Born to _________: No Plan B

From the first time my dad ever sang Brown-Eyed Girl to me as a child, I was hooked on Van Morrison. Lately I’ve been obsessed with the new Van Morrison CD, Born to Sing: No plan B. I love that Van has never banked on a plan B. That man was born to sing and he let’s nothing get in the way of his passion. What a life?! I’m such a planner, that there is hardly ever a time when I don’t have a plan B in the back of my mind. If this was your song, what would you be born to do?


Thankfully I have not had to resort to Plan  B for my training. This weeks workouts went a little like this…

Saturday I decided a slow, easy, short jog was a good place to start. I got in about 2.5 miles. My legs were heavy, my breathing off, and I left there in a real funk.

Sunday I had made a complete 360 mentally from the day before and drove over to the park where I typically do long runs. My knee was nearly pain free and I had high hopes of getting in a nice, easy, loooong run. After a nice chat with some fellow runner I headed out and managed to double the run from the day before and finish up a 5 miler.

Monday I just shot guns and watched pigs race. That’s all.


Tuesday I sat on my bum and admired my new shoes!

Wednesday was the day to break in the new shoes. Running felt awkward for about the first half mile, then I settled in and finished up a strong 4 miles in 37:37. That’s a 9:40 pace, which is what I was striving for before my knee started bothering me. Although it was a good pace for me, it was tough. I could feel that my breathing was off and labored and my endurance has certainly suffered over the last few weeks. But there is no time for slacking now.

Thursday was a quick gym workout. I only had about 35 minutes, so after a 10 minute warm up on the bike, I headed out for two sets of the following workout.
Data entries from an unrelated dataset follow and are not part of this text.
(* ===== verification/TbMessage.v ===== *)
(** The wire format of turbo messages: package [tbmessage] (header.go,
    broadcast_header.go, broadcast.go, tx.go, message.go, constants.go).
    A message is packed into a zeroed buffer field by field and unpacked with the
    run-time checks of Go slices. Receivers mutated by [Pack]/[Unpack] are returned
    next to the result; an [error] result is an [option go_error]. *)
From S2P Require Import Prelude Bytes.

(** ** constants.go *)
Definition ControlByteLen : Z := 1.
Definition ValidControlByte : byte := x01.
Definition HeaderLen : Z := 20.
Definition BroadcastHeaderLen : Z := 72.
Definition PayloadSizeOffset : Z := 16.
Definition TypeOffset : Z := 4.
Definition TypeLength : Z := 12.
Definition EncryptedTypeLen : Z := 1.
Definition BroadcastTypeLen : Z := 4.
Definition TxType : string := "tx".
Definition BroadcastType : string := "broadcast".
Definition SenderLen : Z := 20.
Definition ShortTimestampLen : Z := 4.
Definition SourceIDLen : Z := 16.
(** types/common.go and types/hash.go *)
Definition UInt32Len : Z := 4.
Definition UInt64Len : Z := 8.
Definition TxIDLen : Z := 4.
Definition NetworkNumLen : Z := 4.
Definition SHA256HashLen : Z := 32.

(** ** header.go *)
Record Header := mkHeader { msgType : string }.

Definition Header_Pack (h : Header) (buf : list byte) (mt : string) : outcome (Header * list byte) :=
  buf ← put_be 4 buf 0 0xfffefdfc;
  buf ← copy_at buf TypeOffset (of_string mt);
  buf ← put_le 4 buf PayloadSizeOffset (uint32 (uint32 (len buf) - HeaderLen));
  buf ← set_index buf (len buf - ControlByteLen) ValidControlByte;
  mret (mkHeader mt, buf).

Definition Header_Unpack (h : Header) (buf : list byte) : outcome Header :=
  field ← slice buf TypeOffset (TypeOffset + TypeLength);
  mret (mkHeader (to_string (trim_nul field))).

Definition Header_Size : Z := HeaderLen + ControlByteLen.

Definition checkBufSize (buf : list byte) (offset size : Z) : option go_error :=
  if decide (len buf < int64 (offset + size))
  then Some (Errorf "invalid message format") else None.

(** message.go: [MessageBytes.TbType] *)
Definition TbType (mb : list byte) : outcome string :=
  field ← slice mb TypeOffset (TypeOffset + TypeLength);
  mret (to_string (trim_nul field)).

(** ** broadcast_header.go *)
Record BroadcastHeader := mkBroadcastHeader {
  bh_header : Header;
  bh_hash : list byte;        (* [32]byte *)
  bh_networkNum : Z;          (* uint32 *)
  bh_sourceID : list byte     (* [16]byte *)
}.

Definition BroadcastHeader_Size : Z := Header_Size + (SHA256HashLen + NetworkNumLen + SourceIDLen).

Definition BroadcastHeader_Pack (b : BroadcastHeader) (buf : list byte) (mt : string)
    : outcome (BroadcastHeader * list byte) :=
  let offset := HeaderLen in
  buf ← copy_at buf offset (bh_hash b);
  let offset := offset + SHA256HashLen in
  buf ← put_le 4 buf offset (bh_networkNum b);
  let offset := offset + NetworkNumLen in
  buf ← copy_at buf offset (bh_sourceID b);
  '(h, buf) ← Header_Pack (bh_header b) buf mt;
  mret (mkBroadcastHeader h (bh_hash b) (bh_networkNum b) (bh_sourceID b), buf).

Definition BroadcastHeader_Unpack (b : BroadcastHeader) (buf : list byte)
    : outcome (BroadcastHeader * option go_error) :=
  h ← Header_Unpack (bh_header b) buf;
  let b := mkBroadcastHeader h (bh_hash b) (bh_networkNum b) (bh_sourceID b) in
  match checkBufSize buf 0 BroadcastHeader_Size with
  | Some err => mret (b, Some err)
  | None =>
      src ← slice_from buf HeaderLen;
      let hash := copy_bytes (bh_hash b) src in
      let offset := HeaderLen + SHA256HashLen in
      nn ← get_le 4 buf offset;
      let offset := offset + NetworkNumLen in
      src ← slice_from buf offset;
      mret (mkBroadcastHeader h hash nn (copy_bytes (bh_sourceID b) src), None)
  end.

(** ** broadcast.go *)
Record Broadcast := mkBroadcast {
  bc_header : BroadcastHeader;
  bc_broadcastType : list byte;   (* [4]byte *)
  bc_encrypted : bool;
  bc_block : list byte;
  bc_txIDs : list Z               (* []uint32 *)
}.

Definition empty_broadcast_header : BroadcastHeader :=
  mkBroadcastHeader (mkHeader "") (zeros 32) 0 (zeros 16).

Definition NewBlockBroadcast (hash block : list byte) (txIDs : list Z) (networkNum : Z) : Broadcast :=
  mkBroadcast
    (mkBroadcastHeader (mkHeader "") hash networkNum (zeros 16))
    (copy_bytes (zeros 4) (of_string "blok")) false block txIDs.

Definition Broadcast_fixedSize : Z :=
  uint32 (BroadcastHeader_Size + BroadcastTypeLen + EncryptedTypeLen).

Definition Broadcast_Size (b : Broadcast) : Z :=
  uint32 (Broadcast_fixedSize + UInt64Len + uint32 (len (bc_block b)) + UInt32Len
          + uint32 (uint32 (Z.of_nat (length (bc_txIDs b))) * UInt32Len)).

Fixpoint pack_txIDs (buf : list byte) (offset : Z) (ids : list Z) : outcome (list byte) :=
  match ids with
  | [] => mret buf
  | sid :: ids =>
      buf ← put_le 4 buf offset sid;
      pack_txIDs buf (offset + UInt32Len) ids
  end.
(* ===== verification/Types.v ===== *)
(** The value types of package [types]: hashes (hash.go), stored transactions
    (tbtransaction.go), blocks in transit (tbblock.go), routing flags (txflags.go) and
    node endpoints (common.go). A [SHA256Hash] is the list of its 32 bytes; a [time.Time]
    is its number of nanoseconds; a [*big.Int] is an optional integer. *)
From S2P Require Import Prelude Bytes.

(** ** hash.go *)
Definition SHA256Hash : Type := list byte.
Definition wf_hash (h : SHA256Hash) : Prop := length h = 32%nat.
Definition zero_hash : SHA256Hash := zeros 32.

Definition NewSHA256Hash (b : list byte) : SHA256Hash * option go_error :=
  if decide (len b = 32) then (copy_bytes zero_hash b, None)
  else (zero_hash, Some (Errorf "provided hash string is an incorrect length")).

Definition DecodeHex (str : list byte) : result (list byte) :=
  let str := if decide (2 < len str /\ take 2 str = of_string "0x") then drop 2 str else str in
  match hex_decode str with
  | Some bs => Ok bs
  | None => Fail (Errorf "encoding/hex: invalid")
  end.

Definition NewSHA256HashFromString (hashStr : list byte) : SHA256Hash * option go_error :=
  match DecodeHex hashStr with
  | Fail _ => (zero_hash, Some (Errorf "could not decode hash string"))
  | Ok hashBytes => NewSHA256Hash hashBytes
  end.

Definition SHA256Hash_String (s : SHA256Hash) : list byte := hex_encode_bytes s.
Definition SHA256Hash_Format (s : SHA256Hash) (prefix : bool) : list byte :=
  if prefix then of_string "0x" ++ SHA256Hash_String s else SHA256Hash_String s.

(** ** common.go *)
Record NodeEndpoint := mkNodeEndpoint { ne_IP : string; ne_Port : Z; ne_PublicKey : string }.

(** Decimal text of an [int]. *)
Definition format_int (z : Z) : string :=
  if decide (z < 0) then String "-"%char (format_uint (- z)) else format_uint z.
Definition NodeEndpoint_String (e : NodeEndpoint) : string :=
  (ne_IP e +:+ " " +:+ format_int (ne_Port e) +:+ " " +:+ ne_PublicKey e)%string.
Definition NodeEndpoint_IPPort (e : NodeEndpoint) : string :=
  (ne_IP e +:+ " " +:+ format_int (ne_Port e))%string.

Definition TxIDEmpty : Z := 0.
Definition AllNetworkNum : Z := 0.

(** ** txflags.go *)
Definition TFStatusMonitoring : Z := Z.shiftl 1 0.
Definition TFPaidTx : Z := Z.shiftl 1 1.
Definition TFNonceMonitoring : Z := Z.shiftl 1 2.
Definition TFRePropagate : Z := Z.shiftl 1 3.
Definition TFEnterpriseSender : Z := Z.shiftl 1 4.
Definition TFLocalRegion : Z := Z.shiftl 1 5.
Definition TFPrivateTx : Z := Z.shiftl 1 6.
Definition TFEliteSender : Z := Z.shiftl 1 7.
Definition TFDeliverToNode : Z := Z.shiftl 1 8.
Definition TFValidatorsOnly : Z := Z.shiftl 1 9.
Definition TFReusedNonce : Z := Z.shiftl 1 10.
Definition TFStatusTrack : Z := Z.lor TFStatusMonitoring TFPaidTx.
Definition TFNonceTrack : Z := Z.lor TFNonceMonitoring TFStatusTrack.

(** ** tbtransaction.go *)
Record TbTransaction := mkTbTransaction {
  tx_hash : SHA256Hash;
  tx_bytes : list byte;       (* content: TxContent *)
  tx_ids : list Z;            (* txIDs: TxIDList *)
  tx_addTime : Z;
  tx_network : Z              (* networkNum *)
}.

Definition NewTbTransaction (hash : SHA256Hash) (networkNum timestamp : Z) : TbTransaction :=
  mkTbTransaction hash [] [] timestamp networkNum.
Definition NewRawTbTransaction (hash : SHA256Hash) (content : list byte) : TbTransaction :=
  mkTbTransaction hash content [] 0 0.
Definition HasContent_tx (bt : TbTransaction) : bool := bool_decide (0 < len (tx_bytes bt)).

(** The loop over [bt.txIDs] of [AddTxID]. *)
Fixpoint has_txID (txID : Z) (ids : list Z) : bool :=
  match ids with
  | [] => false
  | existing :: ids => if decide (txID = existing) then true else has_txID txID ids
  end.

Definition AddTxID (bt : TbTransaction) (txID : Z) : bool * TbTransaction :=
  if decide (txID = TxIDEmpty) then (false, bt)
  else if has_txID txID (tx_ids bt) then (false, bt)
  else (true, mkTbTransaction (tx_hash bt) (tx_bytes bt) (tx_ids bt ++ [txID]) (tx_addTime bt) (tx_network bt)).

Definition SetContent (bt : TbTransaction) (content : list byte) : bool * TbTransaction :=
  if decide (len (tx_bytes bt) = 0 /\ 0 < len content)
  then (true, mkTbTransaction (tx_hash bt) (copy_bytes (zeros (length content)) content)
                (tx_ids bt) (tx_addTime bt) (tx_network bt))
  else (false, bt).

(** ** tbblock.go *)
Record TbBlockTransaction := mkTbBlockTransaction { bt_hash : SHA256Hash; bt_content : list byte }.

Definition NewTbBlockTransaction (hash : SHA256Hash) (content : list byte) : TbBlockTransaction :=
  mkTbBlockTransaction hash content.
Definition NewRawTbBlockTransaction (content : list byte) : TbBlockTransaction :=
  mkTbBlockTransaction zero_hash content.

Record TbBlock := mkTbBlock {
  tb_hash : SHA256Hash;
  tb_Header : list byte;
  tb_Txs : list TbBlockTransaction;
  tb_Trailer : list byte;
  tb_TotalDifficulty : option Z;
  tb_Number : option Z;
  tb_timestamp : Z;
  tb_size : Z
}.

Definition NewRawTbBlock (now : Z) (hash : SHA256Hash) (header : list byte) (txs : list TbBlockTransaction)
    (trailer : list byte) (totalDifficulty number : option Z) (size : Z) : TbBlock :=
  mkTbBlock hash header txs trailer totalDifficulty number now size.

(** The loop of [NewTbBlock]: whether some transaction has no hash. *)
Fixpoint missing_tx_hash (txs : list TbBlockTransaction) : bool :=
  match txs with
  | [] => false
  | tx :: txs => if decide (bt_hash tx = zero_hash) then true else missing_tx_hash txs
  end.

Definition NewTbBlock (now : Z) (hash : SHA256Hash) (header : list byte) (txs : list TbBlockTransaction)
    (trailer : list byte) (totalDifficulty number : option Z) (size : Z) : result TbBlock :=
  if missing_tx_hash txs then Fail (Errorf "all transactions must contain hashes")
  else Ok (NewRawTbBlock now hash header txs trailer totalDifficulty number size).

Definition SetSize (b : TbBlock) (size : Z) : TbBlock :=
  mkTbBlock (tb_hash b) (tb_Header b) (tb_Txs b) (tb_Trailer b) (tb_TotalDifficulty b)
    (tb_Number b) (tb_timestamp b) size.

(** [(x *big.Int).Cmp(y)]: equal pointers compare equal, otherwise nil is dereferenced. *)
Definition big_cmp (x y : option Z) : outcome comparison :=
  match x, y with
  | None, None => Ret Eq
  | Some x, Some y => Ret (x ?= y)
  | _, _ => Panics NilDereference
  end.
Definition big_eqb (x y : option Z) : outcome bool :=
  c ← big_cmp x y; mret (if c is Eq then true else false).

(** The loop of [Equals]: [other.Txs[i]] is evaluated for every index of [b.Txs]. *)
Fixpoint equal_txs (txs other : list TbBlockTransaction) : outcome bool :=
  match txs with
  | [] => Ret true
  | tx :: txs =>
      match other with
      | [] => Panics IndexOutOfRange
      | otherTx :: other =>
          if decide (bt_content tx = bt_content otherTx) then equal_txs txs other else Ret false
      end
  end.

Definition TbBlock_Equals (b other : TbBlock) : outcome bool :=
  if decide (tb_Header b <> tb_Header other \/ tb_Trailer b <> tb_Trailer other) then Ret false else
  same ← equal_txs (tb_Txs b) (tb_Txs other);
  if negb same then Ret false else
  td ← big_eqb (tb_TotalDifficulty b) (tb_TotalDifficulty other);
  if negb td then Ret false else
  big_eqb (tb_Number b) (tb_Number other).

(** ** Lemmas *)
Lemma has_txID_spec txID ids : has_txID txID ids = true <-> txID ∈ ids.
Proof.
  induction ids as [|x ids IH]; simpl; [by rewrite elem_of_nil|].
  rewrite elem_of_cons. case_decide; naive_solver.
Qed.

Lemma AddTxID_spec bt txID :
  fst (AddTxID bt txID) = bool_decide (txID <> TxIDEmpty /\ txID ∉ tx_ids bt) /\
  (forall x, x ∈ tx_ids (snd (AddTxID bt txID)) <-> x ∈ tx_ids bt \/ (x = txID /\ txID <> TxIDEmpty)) /\
  tx_hash (snd (AddTxID bt txID)) = tx_hash bt /\ tx_bytes (snd (AddTxID bt txID)) = tx_bytes bt /\
  tx_addTime (snd (AddTxID bt txID)) = tx_addTime bt /\ tx_network (snd (AddTxID bt txID)) = tx_network bt.
Proof.
  unfold AddTxID. pose proof (has_txID_spec txID (tx_ids bt)) as Hhas.
  case_decide as Hz; [|destruct (has_txID txID (tx_ids bt))]; cbn; split_and!; try done.
  - by rewrite bool_decide_eq_false_2 by tauto.
  - tauto.
  - rewrite bool_decide_eq_false_2; [done|]. intros [_ Hn]. by apply Hn, Hhas.
  - intros x. split; [auto|]. intros [?|[-> _]]; [done|by apply Hhas].
  - rewrite bool_decide_eq_true_2; [done|]. split; [done|]. intros Hin. by apply Hhas in Hin.
  - intros x. rewrite elem_of_app, list_elem_of_singleton. tauto.
Qed.

Lemma NoDup_AddTxID bt txID : NoDup (tx_ids bt) -> NoDup (tx_ids (snd (AddTxID bt txID))).
Proof.
  intros Hnd. unfold AddTxID. case_decide; [done|].
  destruct (has_txID txID (tx_ids bt)) eqn:Hh; [done|]. simpl.
  apply NoDup_app. split; [done|]. split; [|apply NoDup_singleton].
  intros x Hx ->%list_elem_of_singleton. apply has_txID_spec in Hx. congruence.
Qed.

Lemma SetContent_spec bt content :
  fst (SetContent bt content) = bool_decide (tx_bytes bt = [] /\ content <> []) /\
  tx_bytes (snd (SetContent bt content)) = (if decide (tx_bytes bt = []) then content else tx_bytes bt) /\
  tx_hash (snd (SetContent bt content)) = tx_hash bt /\ tx_ids (snd (SetContent bt content)) = tx_ids bt /\
  tx_addTime (snd (SetContent bt content)) = tx_addTime bt /\ tx_network (snd (SetContent bt content)) = tx_network bt.
Proof.
  unfold SetContent, len.
  destruct (tx_bytes bt) as [|b bs] eqn:Hb; destruct content as [|c cs];
    simpl; rewrite ?decide_True, ?decide_False by (simpl; lia || naive_solver); simpl; rewrite ?Hb;
    repeat split; try done.
  f_equal. pose proof (copy_bytes_same (zeros (length (c :: cs))) (c :: cs) (eq_sym (length_zeros _))) as Hc.
  simpl in Hc. congruence.
Qed.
I followed it up with about 7-8 minutes of intense ab work with an 8lb medicine ball.

  1. Assited dips – 8
  2. Assisted pull-ups – 8
  3. Tri-cep pull downs – 10
  4. Overhead tri-cep press – 10
  5. Weighted (10lbs) one leg dead lifts – 8
  6. Squat with overhead bidep press (10 lbs) – 10
  7. REPEAT!

Sometimes short and sweet workouts are all I have time for these days!

Friday was a three mile run followed by a good stretch session.

Plan Half Marathon Training is back in full effect. Today I am believing that I WAS BORN TO RUN!